**EXERCISE BRIEF:** Repeat exactly, and only, the lines of the entries below from the one with "A batch is appended" through the one with "From S2P Require Import TelemetrySpoolInv.", both ends included.

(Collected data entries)
(* ===== verification/TelemetrySpoolAppend.v ===== *)
(** * Appending to the spool

    A batch is appended as a whole or not at all, whatever system call fails. *)
From Stdlib Require Import ZArith Lia.
From stdpp Require Import strings list gmap sorting.
From S2P Require Import Prelude.
From S2P Require Import GoStd.
From S2P Require Import Trace.
From S2P Require Import Bytes.
From S2P Require Import FileSystem.
From S2P Require Import TelemetrySpool.
From S2P Require Import FileSystemProps.
From S2P Require Import TelemetrySpoolProps.
From S2P Require Import TelemetrySpoolInv.
From S2P Require Import TelemetrySpoolOps.
Open Scope Z_scope.

Section append.
Context `{JSONLaws}.

Definition addLines (ls : list bytes) (g : ghost) : ghost :=
  mkGhost (gstamp g) (gtext g) (lines g ++ ls) (acks g).

Lemma gOk_addLines ls g : gOk g → Forall goodLine ls → gOk (addLines ls g).
Proof.
  intros [Hs Hg Ha Hle] Hls. split; cbn; try done; [by apply list.Forall_app_2|].
  rewrite length_app. unfold addLines, ackOf in *. cbn in *. lia.
Qed.

Lemma tornAck_addLines sent hd ls g tail :
  tornAck sent hd g tail → tornAck sent hd (addLines ls g) tail.
Proof.
  intros (m & Hpre & Hm). exists m. split; [done|]. destruct Hm as [?|(? & ? & ?)]; [by left|right].
  split_and!; try done; cbn; rewrite ?length_app; unfold ackOf in *; cbn; lia.
Qed.

Lemma take_snoc_le {A} p (G : list A) g : (p ≤ length G)%nat → take p (G ++ [g]) = take p G.
Proof. intros Hp. by rewrite take_app_le. Qed.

**YOUR RESPONSE:**
    A batch is appended as a whole or not at all, whatever system call fails. *)
From Stdlib Require Import ZArith Lia.
From stdpp Require Import strings list gmap sorting.
From S2P Require Import Prelude.
From S2P Require Import GoStd.
From S2P Require Import Trace.
From S2P Require Import Bytes.
From S2P Require Import FileSystem.
From S2P Require Import TelemetrySpool.
From S2P Require Import FileSystemProps.
From S2P Require Import TelemetrySpoolProps.
From S2P Require Import TelemetrySpoolInv.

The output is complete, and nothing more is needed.